Kırk dokuz sene sonra bir kanunun değişikliğini yapmaya çalışıyoruz ancak burada da paydaşlarla herhangi bir görüşme olmamış. Esas olarak da 554 adet kooperatifin düşünceleri alınmadığı için de istenen düzeyde bir şey yapmayacaktır ama "Hiç yoktan köse iyidir." diye bir söz var, bu da bir şeydir. Ama yakın bir zamanda, en azından bir torba yasanın içerisine, daha uygun, paydaşlarla da görüşerek, balıkçı barınaklarının bazı çevrelere peşkeş çekilmesinin önüne geçecek şekilde bir düzenlemenin yeniden yapılmasının doğru olacağını ifade etmek istiyorum.

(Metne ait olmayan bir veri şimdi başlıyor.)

(* ===== verification/LauncherExec.v ===== *)
(** * LauncherExec: the command gate of the launcher ([mxdx-launcher/executor.rs])

    The lexical path normalisation, the blocked argument patterns and
    [validate_command]. *)
From S2P Require Import Prelude Text.

Inductive CapabilityMode : Type := Allowlist | Denylist.

Record CapabilitiesConfig := mkCapabilities {
  mode : CapabilityMode;
  allowed_commands : list string;
  allowed_cwd_prefixes : list string;
  max_sessions : Z
}.

Record ValidatedCommand := mkValidated { cmd : string; args : list string; cwd : option string }.

Inductive ExecutorError : Type :=
| CommandNotPermitted (cmd : string)
| CwdNotPermitted (normalized : string)
| GitConfigBlocked (arg : string)
| GitSubmoduleForeachBlocked
| DockerComposeFileBlocked
| EnvBlocked.

Definition DOTDOT : Bytes := as_bytes "..".
Definition DOT1 : Bytes := as_bytes ".".

(** One part of the path; the components are kept last first. *)
Definition normalize_part (is_absolute : bool) (components : list Bytes) (part : Bytes)
    : list Bytes :=
  if bool_decide (part = [] ∨ part = DOT1) then components
  else if bool_decide (part = DOTDOT) then
    if is_absolute then tail components
    else match components with
         | [] => DOTDOT :: components
         | c :: rest => if bool_decide (c = DOTDOT) then DOTDOT :: components else rest
         end
  else part :: components.

Definition normalize_components (is_absolute : bool) (path : Bytes) : list Bytes :=
  reverse (foldl (normalize_part is_absolute) [] (split_byte SLASH path)).

Definition is_absolute_path (path : Bytes) : bool := starts_with [SLASH] path.

Definition normalize_path (path : Bytes) : Bytes :=
  let components := normalize_components (is_absolute_path path) path in
  if is_absolute_path path then SLASH :: join [SLASH] components else join [SLASH] components.

Fixpoint git_args (args : list string) : result unit ExecutorError :=
  match args with
  | [] => Ok tt
  | arg :: rest =>
      if str_eqb arg "-c" || str_eqb arg "--config" then Err (GitConfigBlocked arg)
      else if str_eqb arg "submodule" &&
              match rest with next :: _ => str_eqb next "foreach" | [] => false end
      then Err GitSubmoduleForeachBlocked
      else git_args rest
  end.

Fixpoint docker_args (args : list string) : result unit ExecutorError :=
  match args with
  | [] => Ok tt
  | arg :: rest =>
      if str_eqb arg "compose" && existsb (λ a, str_eqb a "-f" || str_eqb a "--file") rest
      then Err DockerComposeFileBlocked
      else docker_args rest
  end.

Definition validate_args (cmd : string) (args : list string) : result unit ExecutorError :=
  if str_eqb cmd "git" then git_args args
  else if str_eqb cmd "docker" then docker_args args
  else if str_eqb cmd "env" then Err EnvBlocked
  else Ok tt.

Definition resolve_cwd (config : CapabilitiesConfig) (cwd : option string)
    : result (option string) ExecutorError :=
  match cwd with
  | None => Ok None
  | Some cwd_str =>
      let normalized := normalize_path (as_bytes cwd_str) in
      if existsb (λ prefix, starts_with (as_bytes prefix) normalized) (allowed_cwd_prefixes config)
      then Ok (Some (from_bytes normalized))
      else Err (CwdNotPermitted (from_bytes normalized))
  end.

Definition validate_command (config : CapabilitiesConfig) (cmd : string) (args : list string)
    (cwd : option string) : result ValidatedCommand ExecutorError :=
  if match mode config with Allowlist => true | Denylist => false end
     && negb (bool_decide (cmd ∈ allowed_commands config))
  then Err (CommandNotPermitted cmd)
  else
    let? resolved_cwd := resolve_cwd config cwd in
    let? _ := validate_args cmd args in
    Ok (mkValidated cmd args resolved_cwd).

(** ** Lemmas *)
Definition clean (c : Bytes) : Prop := c ≠ [] ∧ c ≠ DOT1 ∧ c ≠ DOTDOT ∧ SLASH ∉ c.

(** A stack of components in normal form, last component first: an absolute
    path has no parent components, a relative one only at its start. *)
Definition normal_stack (is_absolute : bool) (st : list Bytes) : Prop :=
  ∃ k names, st = names ++ replicate k DOTDOT ∧ Forall clean names ∧
             (is_absolute = true → k = 0).

Lemma slash_not_dotdot : SLASH ∉ DOTDOT.
Proof. apply (bool_decide_eq_false _). reflexivity. Qed.

Lemma normalize_part_normal abs st part :
  SLASH ∉ part → normal_stack abs st → normal_stack abs (normalize_part abs st part).
Proof.
  intros Hs (k & names & -> & Hn & Hk). unfold normalize_part.
  case_bool_decide as Hskip; [by exists k, names|].
  case_bool_decide as Hdd.
  - destruct abs.
    + rewrite (Hk eq_refl), app_nil_r. exists 0, (tail names). rewrite app_nil_r.
      split_and!; [done| |done]. destruct names; [done|]. by inversion Hn.
    + destruct names as [|c names]; simpl.
      * destruct k as [|k]; [by exists 1, []|by exists (S (S k)), []].
      * inversion_clear Hn as [|? ? Hc Hn']. rewrite bool_decide_eq_false_2 by apply Hc.
        by exists k, names.
  - exists k, (part :: names). split_and!; [done| |done]. constructor; [|done].
    split_and!; naive_solver.
Qed.

Lemma normalize_fold_normal abs parts st :
  Forall (λ p, SLASH ∉ p) parts → normal_stack abs st →
  normal_stack abs (foldl (normalize_part abs) st parts).
Proof.
  intros Hp. revert st. induction Hp as [|p parts Hp _ IH]; intros st Hst; [done|].
  simpl. apply IH. by apply normalize_part_normal.
Qed.

Lemma normalize_components_normal abs path :
  normal_stack abs (reverse (normalize_components abs path)).
Proof.
  unfold normalize_components. rewrite reverse_involutive. apply normalize_fold_normal.
  - apply Forall_forall. intros p. apply split_byte_no_sep.
  - by exists 0, [].
Qed.

(** Walking a normal form rebuilds it. *)
Lemma normalize_fold_clean abs names st :
  Forall clean names → foldl (normalize_part abs) st names = reverse names ++ st.
Proof.
  intros Hn. revert st. induction Hn as [|c names Hc _ IH]; intros st; [done|].
  simpl. rewrite IH, reverse_cons, <-app_assoc. simpl. f_equal. unfold normalize_part.
  destruct Hc as (H1 & H2 & H3 & _). by rewrite !bool_decide_eq_false_2 by naive_solver.
Qed.

Lemma normalize_fold_parents k j :
  foldl (normalize_part false) (replicate j DOTDOT) (replicate k DOTDOT)
  = replicate (k + j) DOTDOT.
Proof.
  revert j. induction k as [|k IH]; intros j; [done|]. simpl.
  assert (normalize_part false (replicate j DOTDOT) DOTDOT = replicate (S j) DOTDOT) as ->.
  { unfold normalize_part. rewrite bool_decide_eq_false_2 by naive_solver.
    rewrite bool_decide_eq_true_2 by done. by destruct j. }
  rewrite IH. by rewrite Nat.add_succ_r.
Qed.

Lemma normalize_fold_id abs comps :
  normal_stack abs (reverse comps) →
  foldl (normalize_part abs) [] comps = reverse comps.
Proof.
  intros (k & names & E & Hn & Hk). apply (f_equal reverse) in E.
  rewrite reverse_involutive, reverse_app, reverse_replicate in E. subst comps.
  rewrite foldl_app, reverse_app, reverse_replicate, reverse_involutive.
  rewrite (normalize_fold_clean _ (reverse names)) by by apply Forall_reverse.
  rewrite reverse_involutive. f_equal. destruct abs; [by rewrite (Hk eq_refl)|].
  change [] with (replicate 0 DOTDOT). by rewrite normalize_fold_parents, Nat.add_0_r.
Qed.

Lemma normal_stack_parts abs st :
  normal_stack abs st → Forall (λ c, c ≠ [] ∧ SLASH ∉ c) st.
Proof.
  intros (k & names & -> & Hn & _). apply Forall_app. split.
  - eapply Forall_impl; [exact Hn|]. intros c (H1 & _ & _ & H2). done.
  - apply Forall_replicate. split; [done|apply slash_not_dotdot].
Qed.

Lemma join_relative comps :
  Forall (λ c, c ≠ [] ∧ SLASH ∉ c) comps → is_absolute_path (join [SLASH] comps) = false.
Proof.
  intros Hf. apply not_true_iff_false. intros (r & E)%starts_with_true. simpl in E.
  destruct comps as [|c comps]; [done|]. inversion_clear Hf as [|? ? [Hc Hs] _].
  destruct c as [|a c]; [done|]. destruct comps; simpl in E; simplify_eq; set_solver.
Qed.

Lemma split_join_comps comps :
  comps ≠ [] → Forall (λ c, c ≠ [] ∧ SLASH ∉ c) comps →
  split_byte SLASH (join [SLASH] comps) = comps.
Proof.
  intros Hn Hf. apply split_byte_join; [done|]. eapply Forall_impl; [exact Hf|]. naive_solver.
Qed.

Lemma normalize_join abs comps :
  normal_stack abs (reverse comps) →
  normalize_components abs (join [SLASH] comps) = comps ∧
  path_components (join [SLASH] comps) = comps.
Proof.
  intros Hst. pose proof (normal_stack_parts _ _ Hst) as Hp%Forall_reverse.
  rewrite reverse_involutive in Hp. unfold normalize_components, path_components.
  destruct comps as [|c comps]; [done|]. rewrite split_join_comps by done. split.
  - by rewrite normalize_fold_id, reverse_involutive.
  - apply list_filter_all. eapply Forall_impl; [exact Hp|]. naive_solver.
Qed.

Lemma normalize_components_slash l :
  normalize_components true (SLASH :: l) = normalize_components true l.
Proof. done. Qed.

(** The normal form is a fixed point, and what its components are. *)
Lemma normalize_path_normal p :
  normalize_path (normalize_path p) = normalize_path p ∧
  (is_absolute_path p = true →
   is_absolute_path (normalize_path p) = true ∧
   Forall clean (path_components (normalize_path p))).
Proof.
  pose proof (normalize_components_normal (is_absolute_path p) p) as Hst.
  pose proof (normal_stack_parts _ _ Hst) as Hp%Forall_reverse.
  destruct (normalize_join _ _ Hst) as [Hj Hc]. rewrite reverse_involutive in Hp.
  unfold normalize_path. destruct (is_absolute_path p).
  - split.
    + change (is_absolute_path (SLASH :: _)) with true. cbn iota.
      by rewrite normalize_components_slash, Hj.
    + intros _. split; [done|].
      change (SLASH :: ?l) with ([] ++ SLASH :: l). rewrite path_components_app, Hc.
      destruct Hst as (k & names & E & Hn & Hk). rewrite (Hk eq_refl), app_nil_r in E.
      simpl. rewrite <-(reverse_involutive (normalize_components true p)), E.
      by apply Forall_reverse.
  - split; [|done]. rewrite join_relative by done. by rewrite Hj.
Qed.

Lemma git_args_ok args :
  git_args args = Ok tt →
  "-c" ∉ args ∧ "--config" ∉ args ∧ (∀ x y, args ≠ x ++ "submodule" :: "foreach" :: y).
Proof.
  induction args as [|arg rest IH]; simpl.
  { intros _. split_and!; [set_solver|set_solver|]. by intros [|? []]. }
  destruct (str_eqb arg "-c" || str_eqb arg "--config") eqn:E1; [done|].
  apply orb_false_iff in E1 as [E1%str_eqb_false E2%str_eqb_false].
  destruct (_ && _) eqn:E3; [done|]. intros (H1 & H2 & H3)%IH.
  split_and!; [set_solver|set_solver|].
  intros [|a x] y E; simplify_eq/=; by apply (H3 x y).
Qed.

Lemma docker_args_ok args x y :
  docker_args args = Ok tt → args = x ++ "compose" :: y → "-f" ∉ y ∧ "--file" ∉ y.
Proof.
  revert x. induction args as [|arg rest IH]; simpl; intros x; [by destruct x|].
  destruct (str_eqb arg "compose" && _) eqn:E1; [done|].
  intros Hd E. destruct x as [|a x]; simplify_eq/=; [|by eapply IH].
  split; intros Hin;
    (apply not_true_iff_false in E1; apply E1, existsb_exists;
     eexists; split; [by apply list_elem_of_In|]; by rewrite str_eqb_refl, ?orb_true_r).
Qed.

(** The prefixes are compared as strings, not as paths: a sibling directory
    whose name continues an allowed one is let through. *)
Lemma cwd_prefix_no_boundary :
  let config := mkCapabilities Allowlist ["ls"] ["/tmp"] 5 in
  validate_command config "ls" [] (Some "/tmpevil/x")
  = Ok (mkValidated "ls" [] (Some "/tmpevil/x")).
Proof. vm_compute. reflexivity. Qed.

(** ** Property *)

(** C38: what a command that passed the launcher's gate is. The command and
    its arguments are those asked for; in allowlist mode the command is
    listed; [env] never passes, nor does [git] with [-c], [--config] or
    [submodule foreach], nor [docker compose] with a file option; and a
    working directory is the normal form of the one asked for, starts with
    an allowed prefix, is a fixed point of the normalisation and, if
    absolute, has no empty, [.] or [..] component left. *)
Theorem launcher_gate_sound config c a d v :
  validate_command config c a d = Ok v →
  cmd v = c ∧ args v = a ∧
  (mode config = Allowlist → c ∈ allowed_commands config) ∧ c ≠ "env" ∧
  (c = "git" → "-c" ∉ a ∧ "--config" ∉ a ∧ ∀ x y, a ≠ x ++ "submodule" :: "foreach" :: y) ∧
  (c = "docker" → ∀ x y, a = x ++ "compose" :: y → "-f" ∉ y ∧ "--file" ∉ y) ∧
  match d with
  | None => cwd v = None
  | Some dir =>
      let n := normalize_path (as_bytes dir) in
      cwd v = Some (from_bytes n) ∧ normalize_path n = n ∧
      (∃ p, p ∈ allowed_cwd_prefixes config ∧ starts_with (as_bytes p) n = true) ∧
      (is_absolute_path (as_bytes dir) = true →
       is_absolute_path n = true ∧ Forall clean (path_components n))
  end.
Proof.
  unfold validate_command. destruct (_ && _) eqn:Ea; [done|].
  intros (rc & Hrc & (t & Hargs & [= <-])%result_bind_ok)%result_bind_ok. simpl. destruct t.
  unfold validate_args in Hargs. split_and!; [done|done| | | | |].
  - intros Hm. rewrite Hm in Ea. simpl in Ea. by case_bool_decide.
  - intros ->. done.
  - intros ->. by apply git_args_ok.
  - intros -> x y. by apply docker_args_ok.
  - unfold resolve_cwd in Hrc. destruct d as [dir|]; [|by simplify_eq].
    simpl. destruct (existsb _ _) eqn:Ep; [|done]. simplify_eq.
    destruct (normalize_path_normal (as_bytes dir)) as [Hi Hc].
    split_and!; [done|done| |done]. apply existsb_exists in Ep as (p & Hp%list_elem_of_In & Hs).
    eauto.
Qed.

Lemma launcher_gate_sound_witness :
  let config := mkCapabilities Allowlist ["git"] ["/workspace"] 5 in
  let v := mkValidated "git" ["status"] (Some "/workspace/b") in
  validate_command config "git" ["status"] (Some "/workspace/./a/../b/") = Ok v ∧
  "git" ∈ allowed_commands config.
Proof.
  intros config v. split; [vm_compute; reflexivity|].
  refine (proj1 (proj2 (proj2 (launcher_gate_sound config "git" ["status"]
    (Some "/workspace/./a/../b/") v _))) eq_refl).
  vm_compute. reflexivity.
Defined.
(** [on_preferred_change] is whether a callback is registered; [notified] are
    the calls it got, as [(new, old)]. *)
Record MultiHsClient (Client : Type) := mkMulti {
  entries : list (ServerEntry Client);
  preferred_index : nat;
  preferred_override : option string;
  breakers : gmap string CircuitBreaker;
  seen_events : gmap string Instant;
  seen_order : list string;
  on_preferred_change : bool;
  notified : list (string * string) }.
Arguments mkMulti {_} entries preferred_index preferred_override breakers seen_events seen_order
  on_preferred_change notified.
Arguments entries {_} m.
Arguments preferred_index {_} m.
Arguments preferred_override {_} m.
Arguments breakers {_} m.
Arguments seen_events {_} m.
Arguments seen_order {_} m.
Arguments on_preferred_change {_} m.
Arguments notified {_} m.

Section multi_hs.
Context {Client : Type}.
Implicit Types (c : MultiHsClient Client) (e : ServerEntry Client).

Definition set_breakers (b : gmap string CircuitBreaker) c : MultiHsClient Client :=
  mkMulti (entries c) (preferred_index c) (preferred_override c) b (seen_events c) (seen_order c)
    (on_preferred_change c) (notified c).
Definition set_seen (m : gmap string Instant) (l : list string) c : MultiHsClient Client :=
  mkMulti (entries c) (preferred_index c) (preferred_override c) (breakers c) m l
    (on_preferred_change c) (notified c).
Definition set_preferred (i : nat) (calls : list (string * string)) c : MultiHsClient Client :=
  mkMulti (entries c) i (preferred_override c) (breakers c) (seen_events c) (seen_order c)
    (on_preferred_change c) (notified c ++ calls).
Definition register_callback c : MultiHsClient Client :=
  mkMulti (entries c) (preferred_index c) (preferred_override c) (breakers c) (seen_events c)
    (seen_order c) true (notified c).

(** ** Construction *)
(** [min_by] with [partial_cmp(..).unwrap()]: the first least element. *)
Fixpoint min_by_latency (best : nat * f64) (i : nat) (es : list (ServerEntry Client))
    : option nat :=
  match es with
  | [] => Some best.1
  | e :: es =>
      match partial_cmp best.2 (latency_ms e) with
      | None => None
      | Some Gt => min_by_latency (i, latency_ms e) (S i) es
      | Some _ => min_by_latency best (S i) es
      end
  end.

Fixpoint position (name : string) (es : list (ServerEntry Client)) : option nat :=
  match es with
  | [] => None
  | e :: es => if str_eqb (server e) name then Some 0 else S <$> position name es
  end.

Definition select_preferred (es : list (ServerEntry Client)) (preferred_server : option string)
    : option nat :=
  match preferred_server with
  | Some override_server => Some (default 0 (position override_server es))
  | None =>
      match es with
      | [] => Some 0
      | e :: es => min_by_latency (0, latency_ms e) 1 es
      end
  end.

Definition init_breakers (es : list (ServerEntry Client)) : gmap string CircuitBreaker :=
  foldl (λ m e, <[server e := breaker_new]> m) ∅ es.

Definition multi_of (es : list (ServerEntry Client)) (preferred_server : option string)
    : option (MultiHsClient Client) :=
  i ← select_preferred es preferred_server;
  Some (mkMulti es i preferred_server (init_breakers es) ∅ [] false []).

Definition from_clients (clients : list (string * Client * f64)) (preferred_server : option string)
    : option (MultiHsClient Client) :=
  multi_of ((λ '(s, cl, l), mkEntry cl s "" l) <$> clients) preferred_server.

(** *** Connecting *)
Section connect.
Context {Sdk_ Http_ Any : Type} (anyhow : string → Any).
Local Notation Error := (MatrixClientError Sdk_ Http_ Any).
(** The three ways of logging in; [connect_with_session] also says whether it
    logged in afresh. [elapsed i] is the latency measured for account [i]. *)
Context (login_persistent : ServerAccount → string → result Client Error)
  (login : ServerAccount → result Client Error)
  (connect_with_session : ServerAccount → string → bool → result (Client * bool) Error)
  (first_sync : Client → result () Error) (elapsed : nat → f64).

Definition store_path (base : string) (a : ServerAccount) : string :=
  path_join base (short_hash (cat [username a; "@"; homeserver a])).

Definition connected_entry (i : nat) (a : ServerAccount) (cl : Client) : ServerEntry Client :=
  mkEntry cl (homeserver a) (account_password a)
    (match first_sync cl with Ok _ => elapsed i | Err _ => f64_MAX end).
(* ===== verification/Effects.v ===== *)
(** * Effects: computations that talk to the outside and can fail

    [Io S E A]: from a state [S] of the outside to an outcome and the state
    that is left. A computation returns, raises a value of [E] ([Err] with the
    [?] operator), or panics; a panic is not caught. *)
From S2P Require Import Prelude.
From stdpp Require Import options.

Inductive outcome (A E : Type) : Type :=
| Returns (x : A)
| Raises (e : E)
| Panics.
Arguments Returns {A E} x.
Arguments Raises {A E} e.
Arguments Panics {A E}.

Definition Io (S E A : Type) : Type := S → outcome A E * S.

Section io.
Context {S E : Type}.

#[export] Instance Io_ret : MRet (Io S E) := λ A x s, (Returns x, s).
#[export] Instance Io_bind : MBind (Io S E) := λ A B k m s,
  match m s with
  | (Returns x, s') => k x s'
  | (Raises e, s') => (Raises e, s')
  | (Panics, s') => (Panics, s')
  end.

Definition raise {A} (e : E) : Io S E A := λ s, (Raises e, s).
Definition panic {A} : Io S E A := λ s, (Panics, s).
(** [?] on a value. *)
Definition of_result {A} (r : result A E) : Io S E A :=
  match r with Ok x => mret x | Err e => raise e end.
(** [match m.await { Ok(x) => .., Err(e) => .. }] *)
Definition attempt {A} (m : Io S E A) : Io S E (result A E) := λ s,
  match m s with
  | (Returns x, s') => (Returns (Ok x), s')
  | (Raises e, s') => (Returns (Err e), s')
  | (Panics, s') => (Panics, s')
  end.
Definition observe {A} (f : S → A) : Io S E A := λ s, (Returns (f s), s).

(** A [for] loop that can stop early through [?] only. *)
Fixpoint for_each {A} (f : A → Io S E ()) (l : list A) : Io S E () :=
  match l with
  | [] => mret ()
  | x :: l => f x ;; for_each f l
  end.

Lemma io_bind_returns {A B} (m : Io S E A) (k : A → Io S E B) s y s' :
  (x ← m; k x) s = (Returns y, s') ↔ ∃ x s1, m s = (Returns x, s1) ∧ k x s1 = (Returns y, s').
Proof.
  unfold mbind, Io_bind. destruct (m s) as [[x|e|] s1]; split; try done;
    [eauto|..]; intros (? & ? & ? & ?); by simplify_eq.
Qed.

(** One step of a computation. *)
Lemma io_bind_observe {A B} (f : S → A) (k : A → Io S E B) s : (x ← observe f; k x) s = k (f s) s.
Proof. done. Qed.
Lemma io_bind_mret {A B} (x : A) (k : A → Io S E B) s : (y ← mret x; k y) s = k x s.
Proof. done. Qed.
Lemma io_bind_step {A B} (m : Io S E A) (k : A → Io S E B) s x s' :
  m s = (Returns x, s') → (y ← m; k y) s = k x s'.
Proof. intros Hm. unfold mbind, Io_bind. by rewrite Hm. Qed.

(** What ends a sequence: its first part, or its second after the first. *)
Lemma io_bind_inv {A B} (m : Io S E A) (k : A → Io S E B) s o s' :
  (x ← m; k x) s = (o, s') →
  (∃ x s1, m s = (Returns x, s1) ∧ k x s1 = (o, s')) ∨
  (∃ e, o = Raises e ∧ m s = (Raises e, s')) ∨ (o = Panics ∧ m s = (Panics, s')).
Proof.
  unfold mbind, Io_bind. destruct (m s) as [[x|e|] s1]; [eauto|intros [= <- <-]..]; eauto.
Qed.

(** Reading does not change the outside. *)
Definition reads {A} (m : Io S E A) : Prop := ∀ s, (m s).2 = s.

Lemma reads_ret {A} (x : A) : reads (mret x).
Proof. done. Qed.
Lemma reads_raise {A} (e : E) : reads (A := A) (raise e).
Proof. done. Qed.
Lemma reads_of_result {A} (r : result A E) : reads (of_result r).
Proof. by destruct r. Qed.
Lemma reads_bind {A B} (m : Io S E A) (k : A → Io S E B) :
  reads m → (∀ x, reads (k x)) → reads (x ← m; k x).
Proof.
  intros Hm Hk s. unfold mbind, Io_bind. specialize (Hm s).
  destruct (m s) as [[x|e|] s']; simpl in *; subst; [apply Hk|done..].
Qed.

(** The outcome of a reading computation. *)
Definition outcome_at {A} (m : Io S E A) (s : S) : outcome A E := (m s).1.

Lemma reads_run {A} (m : Io S E A) s : reads m → m s = (outcome_at m s, s).
Proof. intros Hm. specialize (Hm s). unfold outcome_at. by destruct (m s); simpl in *; subst. Qed.
End io.
#[export] Hint Resolve reads_ret reads_raise reads_of_result : mxdx.

(** Another error type: [map_err]. *)
Definition io_map_err {S E F A} (f : E → F) (m : Io S E A) : Io S F A := λ s,
  match m s with
  | (Returns x, s') => (Returns x, s')
  | (Raises e, s') => (Raises (f e), s')
  | (Panics, s') => (Panics, s')
  end.

Lemma reads_map_err {S E F A} (f : E → F) (m : Io S E A) : reads m → reads (io_map_err f m).
Proof. intros Hm s. unfold io_map_err. specialize (Hm s). by destruct (m s) as [[x|e|] s']. Qed.

Lemma io_map_err_inv {S E F A} (f : E → F) (m : Io S E A) s o s' :
  io_map_err f m s = (o, s') →
  ∃ o', m s = (o', s') ∧ match o' with Returns x => o = Returns x | Raises e => o = Raises (f e) | Panics => o = Panics end.
Proof. unfold io_map_err. destruct (m s) as [[x|e|] s1]; intros [= <- <-]; by eexists. Qed.

(** [match] on the outcome of an operation with errors of another type. *)
Definition catch {S E F A} (m : Io S E A) : Io S F (result A E) := λ s,
  match m s with
  | (Returns x, s') => (Returns (Ok x), s')
  | (Raises e, s') => (Returns (Err e), s')
  | (Panics, s') => (Panics, s')
  end.

(** ** What a computation leaves alone
    [undisturbed view m]: however [m] ends, the part [view] of the state is what it
    was. *)
Definition undisturbed {S E A X} (view : S → X) (m : Io S E A) : Prop := ∀ s, view (m s).2 = view s.

Section undisturbed.
Context {S X : Type} (view : S → X).

Lemma undisturbed_reads {E A} (m : Io S E A) : reads m → undisturbed view m.
Proof. intros Hm s. by rewrite Hm. Qed.
Lemma undisturbed_ret {E A} (x : A) : undisturbed view (mret x : Io S E A).
Proof. done. Qed.
Lemma undisturbed_raise {E A} (e : E) : undisturbed view (raise e : Io S E A).
Proof. done. Qed.
Lemma undisturbed_panic {E A} : undisturbed view (panic : Io S E A).
Proof. done. Qed.
Lemma undisturbed_observe {E A} (f : S → A) : undisturbed view (observe f : Io S E A).
Proof. done. Qed.
Lemma undisturbed_bind {E A B} (m : Io S E A) (k : A → Io S E B) :
  undisturbed view m → (∀ x, undisturbed view (k x)) → undisturbed view (x ← m; k x).
Proof.
  intros Hm Hk s. unfold mbind, Io_bind. specialize (Hm s).
  destruct (m s) as [[x|e|] s1]; simpl in *; [|done..]. by rewrite (Hk x s1).
Qed.
Lemma undisturbed_attempt {E A} (m : Io S E A) : undisturbed view m → undisturbed view (attempt m).
Proof. intros Hm s. specialize (Hm s). unfold attempt. by destruct (m s) as [[]]. Qed.
Lemma undisturbed_catch {E F A} (m : Io S E A) : undisturbed view m → undisturbed view (catch (F := F) m).
Proof. intros Hm s. specialize (Hm s). unfold catch. by destruct (m s) as [[]]. Qed.
Lemma undisturbed_map_err {E F A} (f : E → F) (m : Io S E A) : undisturbed view m → undisturbed view (io_map_err f m).
Proof. intros Hm s. specialize (Hm s). unfold io_map_err. by destruct (m s) as [[]]. Qed.
End undisturbed.
#[export] Hint Resolve undisturbed_ret undisturbed_raise undisturbed_panic undisturbed_observe undisturbed_attempt undisturbed_catch undisturbed_map_err : mxdx.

Şimdi, her zaman fırsat bulamadığımız için bazı konuları da dile getirmek istiyorum. Her ne kadar farklı görüşlerin dile getirilmesine karşı çıkılıyorsa da İnsan Hakları Derneği Adana şubesi, Kürkçüler Cezaevi'nde, gelen şikâyetler üzerine bir inceleme yapıyor. İnceleme sonunda... Cezaevinde -isimleri de burada var- dinlenen kişiler kendilerinin farklı anlayıştaki, farklı siyasi görüşteki insanlarla aynı yerlerde görüştürüldüğünü, aynı koğuşlarda bulundurulmaya çalıştırıldığını ve bunun 12 Eylül darbesi döneminde yaşanan şeye benzediğini ifade ediyorlar. O zaman denirdi, yani yaşı müsait olanlar hatırlar, "karıştır barıştır" diye. Bu durumun son derece sıkıntılı olduğu, görüşmeler sırasında ailelerin sorun yaşadığı ve zaman zaman tehditlerle karşı karşıya kaldıkları, buna maruz kalmamak için de açlık grevi ya da görüş çıkışına katılmadıkları söz konusu. Bu durumun bir an önce giderilmesi lazım. Daha önce yaşanmış şeylerin bir daha tekrarlanması Türkiye'ye bir şey kazandırmadı, bundan sonra da bir şey kazandırmayacaktır.

Değerli arkadaşlar, 24 Ağustos tarihinden beri Adana ilimizde 3 tane otobüs, 1 tane TOMA, 2 tane de zırhlı araç sürekli orada beklemekte. Ben de zaman zaman, kendi ilime girmek istediğim zaman, polis tarafından durdurulmaktayım, amirleriyle görüştürüldükten sonra ancak girebilmekteyim. Zaman zaman, arkadaşlarımız dışarı çıkmak istedikleri zaman da "2 kişi beraber çıkamazsınız, tek tek çıkacaksınız." deniyor. "Niçin?" diye sorduğumuzda "Valinin emri var." deniyor. Valinin emri böyle bir şeye nasıl müsaade ediyor ya da böyle bir şeyi nasıl sağlayabiliyor, bunu doğrusu anlamakta zorlanıyoruz. Arkadaşlarımız 24 Ağustosta ve 25 Ağustosta, 2 ayrı grup hâlinde, 2 ayrı seferde, sokağa çıktıklarında da Kabahatler Kanunu gereği 320'şer lira para cezasına çarptırıldılar. Bunun da kanuni olmadığını, hukuki olmadığını, en azından haksız olduğunu ifade etmek istiyorum.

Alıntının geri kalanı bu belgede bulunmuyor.